The series has mocked capitalism (through the evil empire of industrialist C. Montgomery Burns), entire cities (Rio de Janeiro threatened to sue over its depiction) and the news media (anchors may itch to sue over shallow Kent Brockman). "Welcome to Atlanta -- Home of Ted Turner's mood swings," a sign read in one episode.

"We haven't figured out a way to take on George W. Bush because he's such an obvious target," said Groening. In a previous episode, Bart accidentally shredded the memoirs of former President Bush, and the show has toyed with bringing the current president in to avenge dad.

"But the writers decided Homer and George W. would become really good friends. They're so much alike," said Groening, who delivers such zingers in the mildest of tones.

Religion doesn't get a pass. In last Sunday's episode, Homer won a personal injury lawsuit against the First Church of Springfield, was awarded the deed to the church and took up residence.
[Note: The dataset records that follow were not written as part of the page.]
(** *** Witness *)

(** Nine sweeps; the node beats between all calls and its config is pushed again. *)
Definition nine_ticks : list (Z * (string -> bool)) := repeat (30 * second, fun _ => true) 9.
Definition beating : list turn :=
  repeat (Turn [EvPut (nodeKeyPrefix +:+ "n") (marshal_map [("node_ip", AStr "10.0.0.1"); ("status", AStr "active"); ("beat", AStr "again")]);
                EvPut (hsiKey "n" "2") "{}"] 0 None None None false false []) 20.
Definition manager : NodeMonitorManager := NewNodeMonitorManager true.
Lemma pushed_ahead_lagging : lagging "n" "2" 3 (w_etcd pushed_ahead) (w_db pushed_ahead).
Proof.
  split; [done| | |done].
  - exists (MkTarget "n" "10.0.0.1" 0). eexists. split; [vm_compute; reflexivity|vm_compute; reflexivity].
  - eexists. split; [vm_compute; reflexivity|done].
Qed.
Lemma sweep_asks_lagging_witness :
  let swept := (outcome (RunConfigConfirmationSweep (D := dial_all) nine_ticks manager) pushed_ahead beating).2 in
  length swept = 9%nat /\
  match swept.*1 with
  | [] => True
  | first :: later =>
      asked_at "n" swept = schedule (first + configConfirmTimeout) configConfirmTimeout later /\
      spaced configConfirmTimeout first (asked_at "n" swept) /\
      forall t, t ∈ later -> first + configConfirmTimeout <= t -> asked_at "n" swept <> []
  end.
Proof.
  apply (sweep_asks_lagging (D := dial_all) "n" "2" 3 nine_ticks manager pushed_ahead beating);
    [apply wf_put, wf_put, mem_empty_wf|apply pushed_ahead_lagging|reflexivity|vm_compute; reflexivity|vm_compute; reflexivity
    |reflexivity|reflexivity|reflexivity].
Defined.
Example nine_sweeps :
  let swept := (outcome (RunConfigConfirmationSweep (D := dial_all) nine_ticks manager) pushed_ahead beating).2 in
  (fun t => t / second) <$> swept.*1 = [30; 60; 90; 120; 150; 180; 210; 240; 270] /\
  (fun t => t / second) <$> asked_at "n" swept = [90; 210].
Proof. vm_compute. done. Qed.
(* ===== verification/NodeServer.v ===== *)
(** * Node registration and liveness ([internal/server/grpc_server.go])

    The closures that rewrite a node's entry, the four calls of the node
    service, and the eviction of stale nodes.  A handler returns, besides its
    reply, the calls it makes on the monitor manager, in order; [run_mgr]
    carries them out. *)

From S2P Require Import Prelude GoStrings Json JsonNormal Decode GoTime ConfigDoc Etcd Db Effects Cas Storage NodeMonitor.
Local Open Scope string_scope.
Local Open Scope Z_scope.
Local Open Scope go_scope.

Definition HeartbeatTimeout : Z := 60.
Definition CheckInterval : Z := 30.
(** [time.Now().Unix()] *)
Definition unix_of (now : Z) : Z := now / second.

Record NodeRegisterRequest := MkRegister {
  rg_NodeUuid : string; rg_Ip : string; rg_Version : string; rg_Location : string; rg_GrpcPort : Z; rg_HostOs : string }.
Record NodeHeartbeat := MkHeartbeat { hb_NodeUuid : string; hb_UptimeTimestamp : Z; hb_Ip : string; hb_HostOs : string }.

(** ** The closures *)

Definition map_of (l : list (string * any)) : list (string * any) := fold_left (fun m kv => kset kv.1 kv.2 m) l [].
Definition carry (k : string) (existing m : list (string * any)) : list (string * any) :=
  match kget k existing with Some v => kset k v m | None => m end.

Definition registered_map (existing : list (string * any)) (req : NodeRegisterRequest) (registeredAt : Z) : list (string * any) :=
  let nodeData := map_of
    [("node_uuid", AStr (rg_NodeUuid req)); ("node_ip", AStr (rg_Ip req)); ("version", AStr (rg_Version req));
     ("location", AStr (rg_Location req)); ("registered_at", AInt registeredAt); ("last_seen_time", AInt registeredAt);
     ("status", AStr "active"); ("grpc_port", AInt (rg_GrpcPort req))] in
  let nodeData := if String.eqb (rg_HostOs req) "" then nodeData else kset "host_os" (AStr (rg_HostOs req)) nodeData in
  carry "nic_model_lan" existing (carry "nic_model_wan" existing nodeData).
Definition registerNodeCASValue (req : NodeRegisterRequest) (registeredAt : Z) (current : option string) (now : Z)
  : result nodeerr (CASResult * unit) :=
  let existing := match current with
                  | None => []
                  | Some cur => match unmarshal_map cur with Some decoded => default [] decoded | None => [] end
                  end in
  Ok (cas_put (marshal_map (registered_map existing req registeredAt)), tt).

Definition heartbeat_map (req : NodeHeartbeat) (heartbeatAt : Z) (nodeData : list (string * any)) : list (string * any) :=
  let nodeData := kset "last_seen_time" (AInt heartbeatAt) nodeData in
  let nodeData := kset "uuid" (AStr (hb_NodeUuid req)) nodeData in
  let nodeData := kset "uptime" (AInt (hb_UptimeTimestamp req)) nodeData in
  let nodeData := kset "node_ip" (AStr (hb_Ip req)) nodeData in
  let nodeData := kset "status" (AStr "active") nodeData in
  let nodeData := kdel "inactive_reason" (kdel "inactive_at" nodeData) in
  if String.eqb (hb_HostOs req) "" then nodeData else kset "host_os" (AStr (hb_HostOs req)) nodeData.
Definition heartbeatNodeCASValue (req : NodeHeartbeat) (heartbeatAt : Z) (current : option string) (now : Z)
  : result nodeerr (CASResult * list (string * any)) :=
  let? nodeData := node_map current in
  let nodeData := heartbeat_map req heartbeatAt nodeData in
  Ok (cas_put (marshal_map nodeData), nodeData).

Definition inactive_map (at_ : Z) (reason : string) (nodeData : list (string * any)) : list (string * any) :=
  kset "inactive_reason" (AStr reason) (kset "inactive_at" (AInt at_) (kset "status" (AStr "inactive") nodeData)).
(** [nodeData["last_seen_time"].(float64)] *)
Definition last_seen (nodeData : list (string * any)) : option Z :=
  match kget "last_seen_time" nodeData with Some (ANum f) => Some (float_to_int64 f) | _ => None end.
(** The checks of the closure, on a map that may be nil. *)
Definition staleNodeCASValue (currentTime : Z) (current : option string) (now : Z) : result nodeerr (CASResult * unit) :=
  match current with
  | None => Err errNodeNotRegistered
  | Some cur =>
      match unmarshal_map cur with
      | None => Err errInvalidNodeData
      | Some decoded =>
          let nodeData := default [] decoded in
          match last_seen nodeData with
          | None => Err errInvalidNodeData
          | Some lastSeenTime =>
              if String.eqb (string_at "status" nodeData) "inactive" then Err errNodeNoLongerStale
              else if wrap64 (currentTime - lastSeenTime) <=? HeartbeatTimeout then Err errNodeNoLongerStale
              else Ok (cas_put (marshal_map (inactive_map currentTime "heartbeat_timeout" nodeData)), tt)
          end
      end
  end.

Definition shutdownNodeCASValue (shutdownAt : Z) (current : option string) (now : Z) : result nodeerr (CASResult * unit) :=
  let? nodeData := node_map current in
  Ok (cas_put (marshal_map (inactive_map shutdownAt "node_shutdown" nodeData)), tt).

(** ** Calls on the monitor manager *)

(** [CallStart] is the start of [afterNodeRegistered], whose two goroutines
    follow only a successful start, or that of a heartbeat, which has none. *)
Inductive mgr_call :=
| CallStart (nodeUUID nodeIP : string) (grpcPort : Z) (follow_ups : bool)
| CallStop (nodeUUID : string)
| CallFetchNic (nodeUUID : string).
#[export] Instance mgr_call_eq_dec : EqDecision mgr_call.
Proof. solve_decision. Defined.
(** The goroutines started. *)
Inductive spawned := SpawnFetchNic (nodeUUID : string) | SpawnRepublishConfig (nodeUUID : string).
Definition run_call {D : NodeDial} (c : mgr_call) (m : NodeMonitorManager) : NodeMonitorManager * list spawned :=
  match c with
  | CallStart nodeUUID nodeIP grpcPort follow_ups =>
      let '(ok, m) := StartMonitoring nodeUUID nodeIP grpcPort m in
      (m, if ok && follow_ups then [SpawnFetchNic nodeUUID; SpawnRepublishConfig nodeUUID] else [])
  | CallStop nodeUUID => (StopMonitoring nodeUUID m, [])
  | CallFetchNic nodeUUID => (m, [SpawnFetchNic nodeUUID])
  end.
Fixpoint run_mgr {D : NodeDial} (l : list mgr_call) (m : NodeMonitorManager) : NodeMonitorManager * list spawned :=
  match l with
  | [] => (m, [])
  | c :: l => let '(m, s1) := run_call c m in let '(m, s2) := run_mgr l m in (m, (s1 ++ s2)%list)
  end.

(** ** The handlers *)

(** A reply, an error, or the panic of a closure, which takes the process
    down. *)
Inductive node_reply :=
| RegisterReply (success : bool) (message : string)
| EmptyReply
| NodeError (message : string)
| NodePanic.
#[export] Instance node_reply_eq_dec : EqDecision node_reply.
Proof. solve_decision. Defined.

Definition afterNodeRegistered (nodeUUID nodeIP : string) (grpcPort : Z) : list mgr_call :=
  [CallStart nodeUUID nodeIP grpcPort true].
Definition RegisterNode (req : NodeRegisterRequest) : prog (node_reply * list mgr_call) :=
  if String.eqb (rg_NodeUuid req) "" then Ret (RegisterReply false "node_uuid is required", [])
  else
    do! now := call ENow in
    do! r := CAS (node_key (rg_NodeUuid req)) (registerNodeCASValue req (unix_of now)) in
    Ret (match r with
         | Err _ => (RegisterReply false "Failed to register node", [])
         | Ok _ => (RegisterReply true "Node registered successfully",
                    afterNodeRegistered (rg_NodeUuid req) (rg_Ip req) (rg_GrpcPort req))
         end).

Definition UnregisterNode (req : NodeRegisterRequest) : prog (node_reply * list mgr_call) :=
  if String.eqb (rg_NodeUuid req) "" then Ret (NodeError "node_uuid is required", [])
  else
    do! resp := call (EGet (node_key (rg_NodeUuid req))) in
    match resp with
    | Err _ => Ret (NodeError "failed to check node registration", [])
    | Ok None => Ret (NodeError "node not registered", [])
    | Ok (Some _) =>
        do! del := call (EDelete (node_key (rg_NodeUuid req))) in
        Ret (match del with Err _ => NodeError "failed to unregister node" | Ok _ => EmptyReply end,
             [CallStop (rg_NodeUuid req)])
    end.

(** The replies [ReportShutdown] and [Heartbeat] give for a failed [CAS]. *)
Definition cas_error_reply (e : caserr nodeerr) : node_reply :=
  match e with
  | CasMutate errNodeNotRegistered => NodeError "node not registered"
  | CasMutate errInvalidNodeData => NodeError "failed to process node data"
  | CasMutate NilMapPanic => NodePanic
  | _ => NodeError "failed to update node data"
  end.

Definition ReportShutdown (nodeUuid : string) : prog (node_reply * list mgr_call) :=
  if String.eqb nodeUuid "" then Ret (NodeError "node_uuid is required", [])
  else
    do! now := call ENow in
    do! r := CAS (node_key nodeUuid) (shutdownNodeCASValue (unix_of now)) in
    Ret (match r with Err e => (cas_error_reply e, []) | Ok _ => (EmptyReply, [CallStop nodeUuid]) end).

(** The calls of a heartbeat, from the map it stored. *)
Definition heartbeat_calls (req : NodeHeartbeat) (nodeData : list (string * any)) : list mgr_call :=
  let nodeIP := if String.eqb (hb_Ip req) "" then string_at "node_ip" nodeData else hb_Ip req in
  ((if String.eqb nodeIP "" then [] else [CallStart (hb_NodeUuid req) nodeIP (port_at nodeData) false]) ++
   match kget "nic_model_wan" nodeData with Some _ => [] | None => [CallFetchNic (hb_NodeUuid req)] end)%list.
Definition Heartbeat (req : NodeHeartbeat) : prog (node_reply * list mgr_call) :=
  if String.eqb (hb_NodeUuid req) "" then Ret (NodeError "node_uuid is required", [])
  else
    do! now := call ENow in
    do! r := CAS (node_key (hb_NodeUuid req)) (heartbeatNodeCASValue req (unix_of now)) in
    Ret (match r with
         | Err e => (cas_error_reply e, [])
         | Ok nodeData => (EmptyReply, heartbeat_calls req nodeData)
         end).

(** ** Stale nodes *)

Section stale.
(** [fmt.Sprintf("%v", nodeUUID)] of a value that is not a string. *)
Context (sprint_v : any -> string).
Definition sprint_uuid (v : any) : string := match v with AStr s => s | ANil => "<nil>" | _ => sprint_v v end.

(** The uuid of the monitor to stop: the stored one, or what follows "nodes/" in
    the key. *)
Definition stale_uuid (key : string) (nodeData : list (string * any)) : any :=
  match kget "node_uuid" nodeData with
  | None | Some ANil => if (6 <? String.length key)%nat then AStr (sdrop 6 key) else ANil
  | Some v => v
  end.
(** Whether the snapshot makes an entry a candidate. *)
Definition stale_candidate (currentTime : Z) (value : string) : option (list (string * any)) :=
  match unmarshal_map value with
  | None => None
  | Some decoded =>
      let nodeData := default [] decoded in
      letopt lastSeenTime := last_seen nodeData in
      if HeartbeatTimeout <? wrap64 (currentTime - lastSeenTime)
      then if String.eqb (string_at "status" nodeData) "inactive" then None else Some nodeData
      else None
  end.
(** Every failure of the [CAS] is logged and skipped. *)
Fixpoint stale_loop (currentTime : Z) (kvs : list (string * kv)) (calls : list mgr_call) : prog (list mgr_call) :=
  match kvs with
  | [] => Ret calls
  | (key, e) :: kvs =>
      match stale_candidate currentTime (kv_value e) with
      | None => stale_loop currentTime kvs calls
      | Some nodeData =>
          do! r := CAS key (staleNodeCASValue currentTime) in
          match r with
          | Ok _ => stale_loop currentTime kvs (calls ++ [CallStop (sprint_uuid (stale_uuid key nodeData))])%list
          | Err _ => stale_loop currentTime kvs calls
          end
      end
  end.
Definition checkAndUnregisterStaleNodes : prog (list mgr_call) :=
  do! resp := call (ERange nodeKeyPrefix) in
  match resp with
  | Err _ => Ret []
  | Ok (kvs, _) => do! now := call ENow in stale_loop (unix_of now) kvs []
  end.
(** One tick of [monitorStaleNodes]. *)
Definition monitorStaleNodes_tick (m : NodeMonitorManager) : prog (list mgr_call) :=
  if negb (IsLeader m) then Ret [] else checkAndUnregisterStaleNodes.
End stale.
(* ===== verification/HttpFront.v ===== *)
(** * The HTTP front ([internal/server/rest_server.go], [log_server.go])

    From a request line to a handler: the route table of [newRouter], the
    security headers, the answers for unmatched paths, the log router, the
    redirect from HTTP, and the process-local signing secret.  Finding the route
    of a path is gin's: the class [GinTree] is its documented rule. *)

From S2P Require Import Prelude GoStrings Json Decode Validation Etcd Db Events Effects Cas HsiConfig Storage Auth LiveQueries RestServer.
Local Open Scope string_scope.
Local Open Scope Z_scope.
Local Open Scope go_scope.

(** ** Path patterns *)

Inductive segment := Lit (s : string) | Par (name : string) | All (name : string).
#[export] Instance segment_eq_dec : EqDecision segment.
Proof. solve_decision. Defined.
Definition segment_of (s : string) : segment :=
  match s with
  | String ":" name => Par name
  | String "*" name => All name
  | _ => Lit s
  end.
Definition segments (pattern : string) : list segment := segment_of <$> split_on "/" pattern.

(** The parameters of a path under a pattern: a parameter takes one segment, a
    catch-all the rest with its slash. *)
Fixpoint match_segs (pat : list segment) (path : list string) : option (list (string * string)) :=
  match pat, path with
  | [], [] => Some []
  | All name :: _, _ :: _ => Some [(name, "/" +:+ join_with "/" path)]
  | Lit s :: pat, w :: path => if String.eqb s w then match_segs pat path else None
  | Par name :: pat, w :: path => letopt ps := match_segs pat path in Some ((name, w) :: ps)
  | _, _ => None
  end.
Definition match_path (pattern path : string) : option (list (string * string)) :=
  match_segs (segments pattern) (split_on "/" path).

(** Patterns are compared segment by segment: a literal comes before a
    parameter, a parameter before a catch-all. *)
Definition seg_rank (s : segment) : nat := match s with Lit _ => 0 | Par _ => 1 | All _ => 2 end.
Fixpoint lex_lt (a b : list nat) : bool :=
  match a, b with
  | x :: a, y :: b => (x <? y)%nat || ((x =? y)%nat && lex_lt a b)
  | [], _ :: _ => true
  | _, [] => false
  end.
Definition preferred (p q : string) : bool := lex_lt (seg_rank <$> segments p) (seg_rank <$> segments q).

(** What the router answers for a path: a registered route, a redirect to the
    same path with or without a trailing slash, or nothing. *)
Inductive found := Matched (i : nat) (params : list (string * string)) | SlashRedirect | Unmatched.
Class GinTree := find_route : list (string * string) -> string -> string -> found.
Definition no_empty (params : list (string * string)) : bool := forallb (fun p => negb (String.eqb p.2 "")) params.
Definition matches (table : list (string * string)) (method path : string) (i : nat) (params : list (string * string)) : Prop :=
  exists pattern, table !! i = Some (method, pattern) /\ match_path pattern path = Some params.
(** gin's documentation: a route found matches; of two that match, the one
    preferred is found; a path that matches a route with its parameters filled
    is found. *)
Class GinTreeLaws `{GinTree} : Prop := {
  found_matches table method path i params :
    find_route table method path = Matched i params -> matches table method path i params;
  found_first table method path i params j ps p q :
    find_route table method path = Matched i params -> matches table method path j ps -> no_empty ps = true ->
    table !! i = Some (method, p) -> table !! j = Some (method, q) -> preferred q p = false;
  found_some table method path i params :
    matches table method path i params -> no_empty params = true ->
    exists j ps, find_route table method path = Matched j ps }.

(** ** The route table *)

(** Which live query a route asks. *)
Inductive live_kind := KLease | KArp | KDnsCache | KPPPoE | KDhcpConfig.
Inductive target :=
| Api (auth : bool) (r : route)
| Live (k : live_kind)
| Swagger
| StaticFiles
| FaviconFile
| IndexFile.
Record endpoint := Endpoint { e_method : string; e_pattern : string; e_target : target }.

(** [api.GET(path, r.AuthMiddlewareWithBlacklist(), h)], and without it. *)
Definition guarded (method path : string) (r : route) : endpoint := Endpoint method ("/api" +:+ path) (Api true r).
Definition open_ (method path : string) (r : route) : endpoint := Endpoint method ("/api" +:+ path) (Api false r).
Definition live (path : string) (k : live_kind) : endpoint := Endpoint "GET" ("/api" +:+ path) (Live k).

Definition routes : list endpoint := [
  open_ "GET" "/health" GET_health;
  open_ "POST" "/login" POST_login;
  guarded "POST" "/logout" POST_logout;
  guarded "POST" "/verify-password" POST_verify_password;
  guarded "GET" "/nodes" GET_nodes;
  guarded "DELETE" "/nodes/inactive" DELETE_nodes_inactive;
  guarded "DELETE" "/nodes/:nodeId" DELETE_node;
  guarded "GET" "/nodes/:nodeId/subscriber-count" GET_subscriber_count;
  guarded "PUT" "/nodes/:nodeId/subscriber-count" PUT_subscriber_count;
  guarded "POST" "/users" POST_users;
  guarded "DELETE" "/users/:username" DELETE_user;
  guarded "GET" "/users" GET_users;
  guarded "GET" "/config/:nodeId/hsi/users" GET_hsi_users;
  guarded "GET" "/config/:nodeId/hsi/:userId" GET_hsi;
  guarded "POST" "/config/:nodeId/hsi" POST_hsi;
  guarded "PUT" "/config/:nodeId/hsi/:userId" PUT_hsi;
  guarded "DELETE" "/config/:nodeId/hsi/:userId" DELETE_hsi;
  guarded "POST" "/pppoe/dial" POST_dial;
  guarded "POST" "/pppoe/hangup" POST_hangup;
  guarded "GET" "/pppoe/status/:nodeId/:userId" GET_pppoe_status;
  live "/config/:nodeId/dhcp/lease/:userId" KLease;
  live "/config/:nodeId/arp/:userId" KArp;
  live "/config/:nodeId/dns-cache/:userId" KDnsCache;
  live "/config/:nodeId/pppoe/:userId" KPPPoE;
  live "/config/:nodeId/dhcp/:userId" KDhcpConfig;
  guarded "GET" "/config/:nodeId/dns/:userId" GET_dns_records;
  guarded "GET" "/config/:nodeId/dns/:userId/:domain" GET_dns_record;
  guarded "POST" "/config/:nodeId/dns/:userId" POST_dns;
  guarded "DELETE" "/config/:nodeId/dns/:userId/:domain" DELETE_dns;
  guarded "GET" "/failed-events" GET_all_events;
  guarded "DELETE" "/failed-events" DELETE_events;
  guarded "GET" "/failed-events/:nodeId" GET_events;
  Endpoint "GET" "/swagger/*any" Swagger;
  Endpoint "GET" "/static/*filepath" StaticFiles;
  Endpoint "HEAD" "/static/*filepath" StaticFiles;
  Endpoint "GET" "/favicon.ico" FaviconFile;
  Endpoint "HEAD" "/favicon.ico" FaviconFile;
  Endpoint "GET" "/" IndexFile ].
Definition table : list (string * string) := (fun e => (e_method e, e_pattern e)) <$> routes.

(** ** Serving *)

(** The decoded request line, the Authorization header, the body, and the
    [event_type] of the query string. *)
Record http_request := HttpRequest { Method : string; URL_Path : string; Header : string; Body : string; event_type_query : string }.
(** [c.Param] of an absent parameter is empty. *)
Definition param (name : string) (params : list (string * string)) : string :=
  match List.find (fun p => String.eqb p.1 name) params with Some p => p.2 | None => "" end.
Definition context_of (q : http_request) (params : list (string * string)) : Context :=
  MkContext (Header q) (Body q) (param "nodeId" params) (param "userId" params) (param "username" params)
    (param "domain" params) (event_type_query q).

Inductive content := ApiResponse (r : response) | SwaggerUI (any : string) | FileFrom (dir filepath : string) | File (path : string) | Redirected.
Definition security_headers : list (string * string) := [
  ("Strict-Transport-Security", "max-age=31536000; includeSubDomains");
  ("X-Content-Type-Options", "nosniff");
  ("X-Frame-Options", "DENY");
  ("X-XSS-Protection", "1; mode=block") ].
Definition NoRoute (path : string) : content :=
  if has_prefix "/api/" path then ApiResponse (fail_with StatusNotFound "Not found") else File "./web/build/index.html".

Section front.
Context {JW : Jwt} {BC : Bcrypt} {GN : Gin} {GT : GinTree}.
Context (jwtSecret : string) (database : bool) (salt : string).
Context (events_json : list (Z * NodeEventRow) -> json) (status_json : PPPoEStatusRow -> json).
(** What the monitor table and the node have to say to a live query. *)
Context (ask : live_kind -> Context -> option bool * live_query).

Definition chain : route -> Context -> prog response := newRouter jwtSecret database events_json status_json salt.
Definition serve_target (t : target) (q : http_request) (params : list (string * string)) : prog content :=
  match t with
  | Api _ r => do! resp := chain r (context_of q params) in Ret (ApiResponse resp)
  | Live k => let c := context_of q params in
              do! resp := chain (GET_live (ask k c).1 (ask k c).2) c in Ret (ApiResponse resp)
  | Swagger => Ret (SwaggerUI (param "any" params))
  | StaticFiles => Ret (FileFrom "./web/build/static" (param "filepath" params))
  | FaviconFile => Ret (File "./web/build/favicon.ico")
  | IndexFile => Ret (File "./web/build/index.html")
  end.
(** A slash redirect is written before any middleware runs. *)
Definition ServeHTTP (q : http_request) : prog (list (string * string) * content) :=
  match find_route table (Method q) (URL_Path q) with
  | SlashRedirect => Ret ([], Redirected)
  | Unmatched => Ret (security_headers, NoRoute (URL_Path q))
  | Matched i params =>
      match routes !! i with
      | Some e => do! body := serve_target (e_target e) q params in Ret (security_headers, body)
      | None => Ret (security_headers, NoRoute (URL_Path q))
      end
  end.

(** ** The log router *)

(** The log file at the time of the request. *)
Inductive log_file := LogMissing | LogStatFailed | LogContent (s : string).
Inductive log_answer := LogRefused (r : response) | LogText (code : Z) (s : string) | LogServed (s : string).
(** The token check also guards unmatched paths. *)
Definition NewLogRouter (file : log_file) (path header : string) : prog log_answer :=
  do! mw := AuthMiddlewareWithBlacklist jwtSecret (MkContext header "" "" "" "" "" "") in
  Ret (match mw with
       | Some r => LogRefused r
       | None =>
           if negb (String.eqb path "/") then LogText StatusNotFound "404 page not found"
           else match file with
                | LogMissing => LogText StatusNotFound "log file not found"
                | LogStatFailed => LogText StatusInternalServerError "failed to stat log file"
                | LogContent s => LogServed s
                end
       end).
End front.

(** ** HTTP to HTTPS *)

(** [len(host) > 5 && host[len(host)-5:] == port] *)
Definition ends_in_port (port host : string) : bool :=
  (5 <? String.length host)%nat && String.eqb (sdrop (String.length host - 5) host) port.
(** The location of the 301. *)
Definition RedirectToHTTPS (host requestURI : string) : string :=
  let host :=
    if ends_in_port ":8080" host then stake (String.length host - 5) host +:+ ":8443"
    else if ends_in_port ":8443" host then host
    else host +:+ ":8443" in
  "https://" +:+ host +:+ requestURI.

(** ** The process-local secret *)

(** [jwtSecretOnce] with [cachedJWTSecret]: [None] before the first call. *)
Definition GetJWTSecret (env_secret : string) (random : option string) (cached : option string) : string * option string :=
  match cached with
  | Some s => (s, cached)
  | None =>
      let s := if negb (String.eqb env_secret "") then env_secret
               else match random with None => "super-secret-key" | Some text => text end in
      (s, Some s)
  end.
(** The secret a [RestServer] is built with. *)
Definition NewRestServer_secret (jwtSecrets : list string) env_secret random cached : string * option string :=
  match jwtSecrets with
  | s :: _ => (s, cached)
  | [] => GetJWTSecret env_secret random cached
  end.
Havoc ensued.

Among the eye-popping bits involving Christianity's most sacred symbols: An underwear-clad Homer grabs a cross for an air-guitar solo a la Tom Cruise in "Risky Business," and the chalice is turned into a cocktail cup, complete with tiny umbrella.

(The barbs cut across denominational lines. When the jury issued its million-dollar verdict for Homer, the stricken reverend exclaimed: "Your honor, we don't have that kind of money. We're not a synagogue!")

In the end, Homer provoked the wrath of God and was forced to repent. Faith prevailed again in "The Simpsons," which has been praised by some religious commentators for its realistic depiction of American devotion.